By Rithish Ramesh, Karnik Modi, and Piyush Srivastava
Workato’s AI Research Lab is focused on helping customers extend their production automation with agentic AI capabilities, systems that can reason, act, and orchestrate work across the business. At Workato’s scale, processing 1 trillion automated workloads, LLM inference efficiency is a hard requirement: every millisecond of latency and every wasted GPU cycle directly impacts cost, throughput, and reliability. To make agentic workloads production-ready, the team needed an inference stack built for production scale – delivering predictable performance and unit economics at scale, not just raw compute.
DigitalOcean partnered with Workato’s AI Research Lab team to design and tune this deployment on its Agentic Inference Cloud, using NVIDIA Dynamo with vLLM on DigitalOcean Kubernetes Service (DOKS). To support 100K-token context lengths without degrading performance, NVIDIA H200 GPUs were selected for their 141GB HBM3e memory capacity.
The memory footprint of the workload was around 125 GB (comprising the model weights, key value cache, and activation buffer), so a single NVIDIA H200 GPU is able to fit the whole footprint. However, the team used 8-way tensor parallelism per node to maximize sustained throughput and latency stability under a concurrent load.
Digitalocean tested across two different configurations for Workato, and afterwards, the results for NVIDIA Dynamo + vLLM on DOKS showed:
Best in class queries-per-second across all tested configurations
67% higher throughput per GPU with 79% lower end-to-end latency and 77% time-to-first-token compared to different configurations on identical hardware
33% lower hardware cost using a NVIDIA H200 GPU vs. a NVIDIA A100 GPU for equivalent performance
67% lower model cost while using half the GPUs
The key here was to introduce key/value (KV)-aware routing in order to reduce redundancies and capture maximum value across performance and cost for the inference stack.

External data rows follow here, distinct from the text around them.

(* ===== verification/SessionSpec.v ===== *)
(** * What the session store promises

    [commit_kv] and the other [_kv] functions are the stores the operations
    leave.  [SessInv] says that the three lists of sessions (by expiry
    minute, by index and by access version) hold exactly the sessions whose
    headers exist; every operation keeps it. *)

From S2P Require Import Prelude GoJson Sha256 Bytes Base64 Float64 Quote Canonical GoTime Domain Concrete Store Tx Keys Schedule Fence RowHash SearchAccess SearchSession.
From Stdlib Require Import Ascii.

(** ** Stepping a read *)

Lemma rd_bind_ok {W A B} (m : rd W A) (f : A -> rd W B) w w' b :
  (m ≫= f) w = Ok (w', b) <-> exists w1 a, m w = Ok (w1, a) /\ f a w1 = Ok (w', b).
Proof.
  cbv [mbind rd_bind]. split; [destruct (m w) as [[w1 a]|]; [eauto|done]|]. by intros (w1 & a & -> & ?).
Qed.

Lemma rd_ret_ok {W A} (a : A) (w w' : W) b : (mret a : rd W A) w = Ok (w', b) <-> w' = w /\ b = a.
Proof. cbv [mret rd_ret]. naive_solver. Qed.

Lemma rd_fail_ok {W A} e (w w' : W) (a : A) : rd_fail e w = Ok (w', a) -> False.
Proof. done. Qed.

Lemma rd_ensure_ok {W} b e (w w' : W) u : rd_ensure b e w = Ok (w', u) <-> w' = w /\ b = true.
Proof. unfold rd_ensure, rd_lift, require. destruct b, u; naive_solver. Qed.

Lemma rd_lift_ok {W A} (r : res A) (w w' : W) a : rd_lift r w = Ok (w', a) <-> w' = w /\ r = Ok a.
Proof. unfold rd_lift. destruct r; naive_solver. Qed.

Tactic Notation "rd_at" hyp(E) ident(w) ident(a) ident(H) := apply rd_bind_ok in E as (w & a & H & E).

Before getting into the architecture decisions, it’s worth understanding the mechanics that drive inference cost and why this is a complex problem that Workato needed to solve. Every LLM inference request goes through two phases:
There are real-world workloads that share common input prefixes where a significant, identical “block” of text is reused across multiple requests. In enterprise SaaS applications (like Workato’s AI Research Lab), there is often a high degree of prefix sharing across inference requests. As the GPU does prefill operations, it builds in-memory context (KV cache) which is expensive to build specifically for long-prompt workloads.
Now, if subsequent queries are all routed to separate GPUs, every GPU has to re-build the KV cache, resulting in redundant FLOPs being consumed which could have instead been used to serve other queries.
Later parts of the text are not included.